(** What is known of the entry at [e], by its state. *)
Definition entry_ok (s : config) (e : nat) (en : Entry) : Prop :=
  let listed := entries_ (the_set s) !! en_cookie en = Some e in
  let triggered := e ∈ triggered_entries_ (the_set s) in
  (is_Some (en_handle en) ↔ is_Some (en_object en)) ∧
  match en_state en with
  | UNINITIALIZED => en = new_entry (en_watched en) (en_cookie en) ∧ ¬ listed ∧ ¬ triggered ∧ e ∉ linked s ∧ taken s !! e = None
  | ADD_PENDING => listed ∧ is_triggered_ en = false ∧ ¬ triggered ∧ is_Some (en_handle en) ∧ e ∉ linked s ∧ taken s !! e = None
  | ADDED => listed ∧ is_triggered_ en = reportable en ∧ (triggered ↔ is_triggered_ en = true) ∧ (e ∈ linked s ↔ is_Some (en_object en)) ∧ taken s !! e = None
  | REMOVED => ¬ listed ∧ ¬ triggered ∧ (e ∈ linked s ↔ is_Some (en_object en)) ∧ taken s !! e = Some (en_object en)
  end.

(** The status with which a waiting thread goes on: a wait without a deadline does not
    time out. *)
Definition wait_status (p : Z * Z) (st : Z) : Prop :=
  (p.1 = INFINITE_TIME → p.2 = INFINITE_TIME) ∧ (st = NO_ERROR ∨ (st = ERR_TIMED_OUT ∧ p.2 ≠ INFINITE_TIME) ∨ st = ERR_INTERRUPTED).

Record kern_ok (s : config) : Prop := {
  ko_ok : kok (ws_kern (world_ s));
  ko_wq : kwq (ws_kern (world_ s)) (c_wait (cv_ (the_set s)));
  ko_magic : c_magic (cv_ (the_set s)) = COND_MAGIC;
  ko_count : waiter_count_ (the_set s) = 0;
  ko_status t p : sleepers s !! t = Some p → wait_status p (kstatus (ws_kern (world_ s)) t) }.

Record wsinv (s : config) : Prop := {
  wi_kern : kern_ok s;
  wi_ok e en : ents s !! e = Some en → e ≠ 0%nat ∧ entry_ok s e en;
  wi_listed ck e : entries_ (the_set s) !! ck = Some e → ∃ en, ents s !! e = Some en ∧ en_cookie en = ck;
  wi_triggered e : e ∈ triggered_entries_ (the_set s) → is_Some (ents s !! e);
  wi_linked e : e ∈ linked s → is_Some (ents s !! e);
  wi_taken e : is_Some (taken s !! e) → is_Some (ents s !! e);
  wi_list : NoDup (triggered_entries_ (the_set s)) ∧ num_triggered_entries_ (the_set s) = Z.of_nat (length (triggered_entries_ (the_set s)));
  wi_size : Z.of_nat (size (entries_ (the_set s))) < 2 ^ 32;
  wi_sleep : cv_queue s ≠ [] → triggered_entries_ (the_set s) = [] ∧ cancelled_ (the_set s) = false }.

Ltac keep_kern Hi := destruct (wi_kern _ Hi); by constructor.

(** Only the entry at [e] differs. *)
Record only_entry (e : nat) (s s' : config) : Prop := {
  oe_ents x : x ≠ e → ents s' !! x = ents s !! x;
  oe_listed x ck : x ≠ e → entries_ (the_set s') !! ck = Some x ↔ entries_ (the_set s) !! ck = Some x;
  oe_triggered x : x ≠ e → x ∈ triggered_entries_ (the_set s') ↔ x ∈ triggered_entries_ (the_set s);
  oe_linked x : x ≠ e → x ∈ linked s' ↔ x ∈ linked s;
  oe_taken x : x ≠ e → taken s' !! x = taken s !! x }.

Lemma only_entry_ok e s s' x en : only_entry e s s' → x ≠ e → entry_ok s x en → entry_ok s' x en.
Proof.
  intros [A1 A2 A3 A4 A5] Hx. unfold entry_ok. destruct (en_state en); rewrite ?(A2 x _ Hx), ?(A3 x Hx), ?(A4 x Hx), ?(A5 x Hx); done.
Qed.

(** A change of one entry keeps the invariant if it keeps what concerns that entry. *)
Lemma wsinv_change e s s' :
  wsinv s → only_entry e s s' →
  kern_ok s' →
  match ents s' !! e with
  | Some en => e ≠ 0%nat ∧ entry_ok s' e en ∧ ∀ ck, entries_ (the_set s') !! ck = Some e → en_cookie en = ck
  | None => (∀ ck, entries_ (the_set s') !! ck ≠ Some e) ∧ e ∉ triggered_entries_ (the_set s') ∧ e ∉ linked s' ∧ taken s' !! e = None
  end →
  NoDup (triggered_entries_ (the_set s')) → num_triggered_entries_ (the_set s') = Z.of_nat (length (triggered_entries_ (the_set s'))) →
  Z.of_nat (size (entries_ (the_set s'))) < 2 ^ 32 →
  (cv_queue s' ≠ [] → triggered_entries_ (the_set s') = [] ∧ cancelled_ (the_set s') = false) → wsinv s'.
Proof.
  intros [I1 I2 I3 I4 I5 I6 I7 I8 I9] Ho Hk He Hnd Hnum Hsz Hsl. pose proof Ho as [A1 A2 A3 A4 A5].
  assert (Hsome : ∀ x, (x = e → ents s' !! e ≠ None) → (x ≠ e → is_Some (ents s !! x)) → is_Some (ents s' !! x)).
  { intros x Hx1 Hx2. destruct (decide (x = e)) as [->|Hx]; [destruct (ents s' !! e); [eauto|by destruct Hx1]|rewrite A1 by done; auto]. }
  split; [done| | | | | |by split|done|done].
  - intros x en Hx. destruct (decide (x = e)) as [->|Hne]; [rewrite Hx in He; by destruct He as (? & ? & _)|]. rewrite A1 in Hx by done. destruct (I2 x en Hx) as [? Hok]. split; [done|]. by eapply only_entry_ok.
  - intros ck x Hx. destruct (decide (x = e)) as [->|Hne].
    + destruct (ents s' !! e) as [en|]; [exists en; split; [done|]; by apply He|by destruct He as [Hn _]; destruct (Hn ck)].
    + rewrite A2 in Hx by done. rewrite A1 by done. eauto.
  - intros x Hx. apply Hsome; [intros ->|intros Hne; apply I4; by apply A3]. intros E. rewrite E in He. by destruct He as (_ & ? & _).
  - intros x Hx. apply Hsome; [intros ->|intros Hne; apply I5; by apply A4]. intros E. rewrite E in He. by destruct He as (_ & _ & ? & _).
  - intros x Hx. apply Hsome; [intros ->|intros Hne; apply I6; by rewrite <- A5]. intros E. rewrite E in He. destruct He as (_ & _ & _ & He). rewrite He in Hx. by destruct Hx.
Qed.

→ **About this exercise**
Give the listing above again in full, with no word altered.

→ **Task response**
(** What is known of the entry at [e], by its state. *)
Definition entry_ok (s : config) (e : nat) (en : Entry) : Prop :=
  let listed := entries_ (the_set s) !! en_cookie en = Some e in
  let triggered := e ∈ triggered_entries_ (the_set s) in
  (is_Some (en_handle en) ↔ is_Some (en_object en)) ∧
  match en_state en with
  | UNINITIALIZED => en = new_entry (en_watched en) (en_cookie en) ∧ ¬ listed ∧ ¬ triggered ∧ e ∉ linked s ∧ taken s !! e = None
  | ADD_PENDING => listed ∧ is_triggered_ en = false ∧ ¬ triggered ∧ is_Some (en_handle en) ∧ e ∉ linked s ∧ taken s !! e = None
  | ADDED => listed ∧ is_triggered_ en = reportable en ∧ (triggered ↔ is_triggered_ en = true) ∧ (e ∈ linked s ↔ is_Some (en_object en)) ∧ taken s !! e = None
  | REMOVED => ¬ listed ∧ ¬ triggered ∧ (e ∈ linked s ↔ is_Some (en_object en)) ∧ taken s !! e = Some (en_object en)
  end.

(** The status with which a waiting thread goes on: a wait without a deadline does not
    time out. *)
Definition wait_status (p : Z * Z) (st : Z) : Prop :=
  (p.1 = INFINITE_TIME → p.2 = INFINITE_TIME) ∧ (st = NO_ERROR ∨ (st = ERR_TIMED_OUT ∧ p.2 ≠ INFINITE_TIME) ∨ st = ERR_INTERRUPTED).

Record kern_ok (s : config) : Prop := {
  ko_ok : kok (ws_kern (world_ s));
  ko_wq : kwq (ws_kern (world_ s)) (c_wait (cv_ (the_set s)));
  ko_magic : c_magic (cv_ (the_set s)) = COND_MAGIC;
  ko_count : waiter_count_ (the_set s) = 0;
  ko_status t p : sleepers s !! t = Some p → wait_status p (kstatus (ws_kern (world_ s)) t) }.

Record wsinv (s : config) : Prop := {
  wi_kern : kern_ok s;
  wi_ok e en : ents s !! e = Some en → e ≠ 0%nat ∧ entry_ok s e en;
  wi_listed ck e : entries_ (the_set s) !! ck = Some e → ∃ en, ents s !! e = Some en ∧ en_cookie en = ck;
  wi_triggered e : e ∈ triggered_entries_ (the_set s) → is_Some (ents s !! e);
  wi_linked e : e ∈ linked s → is_Some (ents s !! e);
  wi_taken e : is_Some (taken s !! e) → is_Some (ents s !! e);
  wi_list : NoDup (triggered_entries_ (the_set s)) ∧ num_triggered_entries_ (the_set s) = Z.of_nat (length (triggered_entries_ (the_set s)));
  wi_size : Z.of_nat (size (entries_ (the_set s))) < 2 ^ 32;
  wi_sleep : cv_queue s ≠ [] → triggered_entries_ (the_set s) = [] ∧ cancelled_ (the_set s) = false }.

Ltac keep_kern Hi := destruct (wi_kern _ Hi); by constructor.

(** Only the entry at [e] differs. *)
Record only_entry (e : nat) (s s' : config) : Prop := {
  oe_ents x : x ≠ e → ents s' !! x = ents s !! x;
  oe_listed x ck : x ≠ e → entries_ (the_set s') !! ck = Some x ↔ entries_ (the_set s) !! ck = Some x;
  oe_triggered x : x ≠ e → x ∈ triggered_entries_ (the_set s') ↔ x ∈ triggered_entries_ (the_set s);
  oe_linked x : x ≠ e → x ∈ linked s' ↔ x ∈ linked s;
  oe_taken x : x ≠ e → taken s' !! x = taken s !! x }.

Lemma only_entry_ok e s s' x en : only_entry e s s' → x ≠ e → entry_ok s x en → entry_ok s' x en.
Proof.
  intros [A1 A2 A3 A4 A5] Hx. unfold entry_ok. destruct (en_state en); rewrite ?(A2 x _ Hx), ?(A3 x Hx), ?(A4 x Hx), ?(A5 x Hx); done.
Qed.

(** A change of one entry keeps the invariant if it keeps what concerns that entry. *)
Lemma wsinv_change e s s' :
  wsinv s → only_entry e s s' →
  kern_ok s' →
  match ents s' !! e with
  | Some en => e ≠ 0%nat ∧ entry_ok s' e en ∧ ∀ ck, entries_ (the_set s') !! ck = Some e → en_cookie en = ck
  | None => (∀ ck, entries_ (the_set s') !! ck ≠ Some e) ∧ e ∉ triggered_entries_ (the_set s') ∧ e ∉ linked s' ∧ taken s' !! e = None
  end →
  NoDup (triggered_entries_ (the_set s')) → num_triggered_entries_ (the_set s') = Z.of_nat (length (triggered_entries_ (the_set s'))) →
  Z.of_nat (size (entries_ (the_set s'))) < 2 ^ 32 →
  (cv_queue s' ≠ [] → triggered_entries_ (the_set s') = [] ∧ cancelled_ (the_set s') = false) → wsinv s'.
Proof.
  intros [I1 I2 I3 I4 I5 I6 I7 I8 I9] Ho Hk He Hnd Hnum Hsz Hsl. pose proof Ho as [A1 A2 A3 A4 A5].
  assert (Hsome : ∀ x, (x = e → ents s' !! e ≠ None) → (x ≠ e → is_Some (ents s !! x)) → is_Some (ents s' !! x)).
  { intros x Hx1 Hx2. destruct (decide (x = e)) as [->|Hx]; [destruct (ents s' !! e); [eauto|by destruct Hx1]|rewrite A1 by done; auto]. }
  split; [done| | | | | |by split|done|done].
  - intros x en Hx. destruct (decide (x = e)) as [->|Hne]; [rewrite Hx in He; by destruct He as (? & ? & _)|]. rewrite A1 in Hx by done. destruct (I2 x en Hx) as [? Hok]. split; [done|]. by eapply only_entry_ok.
  - intros ck x Hx. destruct (decide (x = e)) as [->|Hne].
    + destruct (ents s' !! e) as [en|]; [exists en; split; [done|]; by apply He|by destruct He as [Hn _]; destruct (Hn ck)].
    + rewrite A2 in Hx by done. rewrite A1 by done. eauto.
  - intros x Hx. apply Hsome; [intros ->|intros Hne; apply I4; by apply A3]. intros E. rewrite E in He. by destruct He as (_ & ? & _).
  - intros x Hx. apply Hsome; [intros ->|intros Hne; apply I5; by apply A4]. intros E. rewrite E in He. by destruct He as (_ & _ & ? & _).
  - intros x Hx. apply Hsome; [intros ->|intros Hne; apply I6; by rewrite <- A5]. intros E. rewrite E in He. destruct He as (_ & _ & _ & He). rewrite He in Hx. by destruct Hx.
Qed.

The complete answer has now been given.